There is a substantial industry built around home spa equipment. Most of it is unnecessary. Some of it is genuinely useful. The line between the two is not always where the marketing suggests.
Here is the small list I would recommend to anyone setting up a home spa from scratch — and it is small. Most of what you actually need will fit on a single shelf in the bathroom. Anything beyond this list is, in my experience, an addition rather than an essential.
The essentials
Two large soft towels. Not the standard bath towels you would have anyway — extra large, extra soft, ideally a heavyweight cotton or a brushed cotton blend. These are the towels you reserve specifically for the home spa practices, used after baths and after scrubs and after facial steams. The texture matters more than the brand. Towels that scratch defeat the point.

A natural-bristle body brush. Costs almost nothing. Lasts about a year. Used for the morning dry brushing practice. Replace yearly.
A small soft facial brush. Different from the body brush. Used for the facial dry-brushing practice. Goat hair or another fine natural fibre.

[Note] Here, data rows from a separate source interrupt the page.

(** X3. [forceFriction] with no argument or with 0 is [forceOff(2)] and
    writes [0x20, 0, 0, 0, 0, 0, 0]; with a level in (0, 1] it writes
    [0x21, 0x02, n, 0, n, 0, 0] where n = round(level × 7), computed in
    doubles, lies in 0..7 and never decreases when the level increases.  A
    positive level gives n = 0, in a friction frame and not the force-off
    frame, exactly when it is below (2^54 − 1) / (7 × 2^55), which is the
    double 0.07142857142857142 and is less than 1/14: that double, whose
    exact product with 7 is below a half, gives n = 1. *)
Theorem forceFriction_frames (self : Rig.LogitechG29) (log : list (list Z)) :
  Rig.device self = Some log →
  (∀ number : option Qc,
      number = None ∨ number = Some (Qc_of_Z 0) →
      Rig.forceFriction number self = Rig.forceOff (Some 2%nat) self
      ∧ Rig.device (Rig.forceFriction number self)
        = Some (log ++ [Rig.os_frame self [0x20; 0; 0; 0; 0; 0; 0]]))
  ∧ (∀ x : Qc,
        (Qc_of_Z 0 < x)%Qc → (x <= Qc_of_Z 1)%Qc →
        let n := Math_round (fmul x (Qc_of_Z 7)) in
        0 <= n <= 7
        ∧ Rig.device (Rig.forceFriction (Some x) self)
          = Some (log ++ [Rig.os_frame self [0x21; 0x02; n; 0; n; 0; 0]])
        ∧ (n = 0
           ↔ (x < Q2Qc (2573485501354569 # 36028797018963968))%Qc))
  ∧ (∀ x y : Qc,
        (Qc_of_Z 0 < x)%Qc → (x <= y)%Qc → (y <= Qc_of_Z 1)%Qc →
        Math_round (fmul x (Qc_of_Z 7)) <= Math_round (fmul y (Qc_of_Z 7)))
  ∧ (let level := Q2Qc (2573485501354569 # 36028797018963968) in
     double level = level
     ∧ (level * Qc_of_Z 14 < Qc_of_Z 1)%Qc
     ∧ Math_round (fmul level (Qc_of_Z 7)) = 1
     ∧ Math_round (level * Qc_of_Z 7)%Qc = 0).
Proof.
  intros Hdev. split; [| split; [| split]].
  - intros number Hn.
    assert (Heq : Rig.forceFriction number self
                  = Rig.forceOff (Some 2%nat) self).
    { unfold Rig.forceFriction. destruct Hn as [-> | ->]; simpl default;
        by rewrite bool_decide_eq_true_2. }
    split; [exact Heq |]. rewrite Heq. unfold Rig.forceOff. simpl default.
    rewrite relayOS_device, Hdev. reflexivity.
  - intros x H0 H1 n.
    split; [split |]; [| | split].
    + subst n. rewrite <- (Math_round_int 0). apply Math_round_le.
      change (Qc_of_Z 0) with (double (Qc_of_Z 0)). apply double_mono.
      unfold Qcle, Qclt in *. rewrite this_mult.
      change (this (Qc_of_Z 0)) with 0%Q in *.
      change (this (Qc_of_Z 7)) with 7%Q. lra.
    + subst n. rewrite <- (Math_round_int 7) at 2. apply Math_round_le.
      replace (Qc_of_Z 7) with (double (Qc_of_Z 7)) at 2
        by (apply Qc_is_canon; vm_compute; reflexivity).
      apply double_mono.
      unfold Qcle, Qclt in *. rewrite this_mult.
      change (this (Qc_of_Z 1)) with 1%Q in *.
      change (this (Qc_of_Z 7)) with 7%Q. lra.
    + unfold Rig.forceFriction. simpl default.
      rewrite bool_decide_eq_false_2
        by (intros ->; exact (Qclt_not_eq _ _ H0 eq_refl)).
      rewrite relayOS_device, Hdev. reflexivity.
    + by apply friction_zero.
  - intros x y _ Hxy _. apply Math_round_le, double_mono.
    unfold Qcle in *. rewrite !this_mult.
    change (this (Qc_of_Z 7)) with 7%Q. lra.
  - cbv zeta. split; [apply Qc_is_canon; vm_compute; reflexivity |].
    split; [unfold Qclt; vm_compute; reflexivity |].
    split; vm_compute; reflexivity.
Qed.

Section Leds.

Lemma leds_unfold (value : Z) (self : Rig.LogitechG29) :
  Rig.lastLedValue self ≠ value →
  Rig.device (Rig.leds value self)
  = (λ log, log ++ [Rig.os_frame self
                      [0xf8; 0x12; Spec.clamp_int value 0 31; 0; 0; 0; 1]])
    <$> Rig.device self
  ∧ Rig.lastLedValue (Rig.leds value self) = Spec.clamp_int value 0 31
  ∧ Rig.prependWrite (Rig.leds value self) = Rig.prependWrite self.
Proof.
  intros Hne. unfold Rig.leds.
  destruct (Rig.lastLedValue self =? value) eqn:Heq;
    [apply Z.eqb_eq in Heq; contradiction |].
  rewrite min_max_clamp_int by lia. repeat split.
Qed.

Lemma clamp_int_id (x lo hi : Z) : lo <= x <= hi → Spec.clamp_int x lo hi = x.
Proof.
  intros Hx. unfold Spec.clamp_int.
  destruct (x <? lo) eqn:Hlo; [apply Z.ltb_lt in Hlo; lia |].
  destruct (hi <? x) eqn:Hhi; [apply Z.ltb_lt in Hhi; lia | reflexivity].
Qed.

Lemma clamp_int_out (x lo hi : Z) :
  lo <= hi → ¬ lo <= x <= hi → Spec.clamp_int x lo hi ≠ x.
Proof.
  intros Hle Hx. unfold Spec.clamp_int.
  destruct (x <? lo) eqn:Hlo; [apply Z.ltb_lt in Hlo; lia |].
  apply Z.ltb_ge in Hlo.
  destruct (hi <? x) eqn:Hhi; [apply Z.ltb_lt in Hhi; lia |].
  apply Z.ltb_ge in Hhi. lia.
Qed.

(** The mask chosen by [ledsSimple]. *)
Lemma ledsSimple_mask (value : Z) (self : Rig.LogitechG29) :
  Rig.ledsSimple value self
  = Rig.leds (2 ^ Spec.clamp_int value 0 5 - 1) self.
Proof.
  unfold Rig.ledsSimple, Spec.clamp_int.
  destruct (5 <=? value) eqn:H5.
  { apply Z.leb_le in H5.
    assert ((value <? 0) = false) as -> by (apply Z.ltb_ge; lia).
    destruct (5 <? value) eqn:H5'; [reflexivity |].
    apply Z.ltb_ge in H5'. by replace value with 5 by lia. }
  apply Z.leb_gt in H5.
  assert ((5 <? value) = false) as -> by (apply Z.ltb_ge; lia).
  destruct (value <? 0) eqn:H0.
  { apply Z.ltb_lt in H0.
    repeat match goal with
           | |- context [?a <=? value] =>
               assert ((a <=? value) = false) as -> by (apply Z.leb_gt; lia)
           end.
    reflexivity. }
  apply Z.ltb_ge in H0.
  assert (Hv : value = 0 ∨ value = 1 ∨ value = 2 ∨ value = 3 ∨ value = 4)
    by lia.
  destruct Hv as [-> | [-> | [-> | [-> | ->]]]]; reflexivity.
Qed.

A simple jade roller, ideally one with two sizes of roller on the same handle. Kept in the refrigerator overnight, used cool in the morning.
A gua sha tool — a flat stone tool, either jade or rose quartz. Same care as the roller. Used a few times a week, with oil.
A medium ceramic or glass bowl for facial steams. You probably already have one in the kitchen. Reserve one for the bathroom.
The oils and powders
A 200ml bottle of plain sweet almond oil. The base for everything from post-shower body oil to massage blends.
A small bottle of jojoba oil for the face.
A jar of shea butter for winter.
A bag of magnesium chloride flakes for baths.
A small container of cosmetic green or pink clay for masks.
Two or three essential oils that you actually like: I would suggest lavender, rosemary, and a citrus. Anything beyond three is excessive for most home setups.
What you do not need
An electric facial brush. They produce no benefit over a soft natural brush and many people over-use them, damaging the skin.
A microcurrent device. The technology is genuine in clinical settings, but most home devices are too weak to do useful work. An expensive piece of equipment that produces minimal results.
A LED light therapy mask. Same situation. The home versions are mostly underpowered.
A diffuser more expensive than basic. Any simple ultrasonic diffuser does the job. The premium models are mostly aesthetic.
A bath pillow, a bath caddy, a bath tray. These are pleasant but inessential. A folded towel under the head works as well as any pillow.
Branded specialty waters. Plain spring water in a small glass bottle is sufficient for any home spa purpose.
On the budget
The entire essential list above can be assembled for about a hundred euros, less if you already have some of the basics. This is the home spa setup that, in my experience, does ninety per cent of what any spa setup can do, regardless of cost.
The remaining ten per cent is mostly marketing. There is a small additional benefit in some premium equipment if you are using it daily for years, but for most home users the basic setup will outlast their interest in the more elaborate version.
A small shelf of well-chosen basics will outwork a cabinet of expensive equipment. The difference is mostly in how often the basics get used.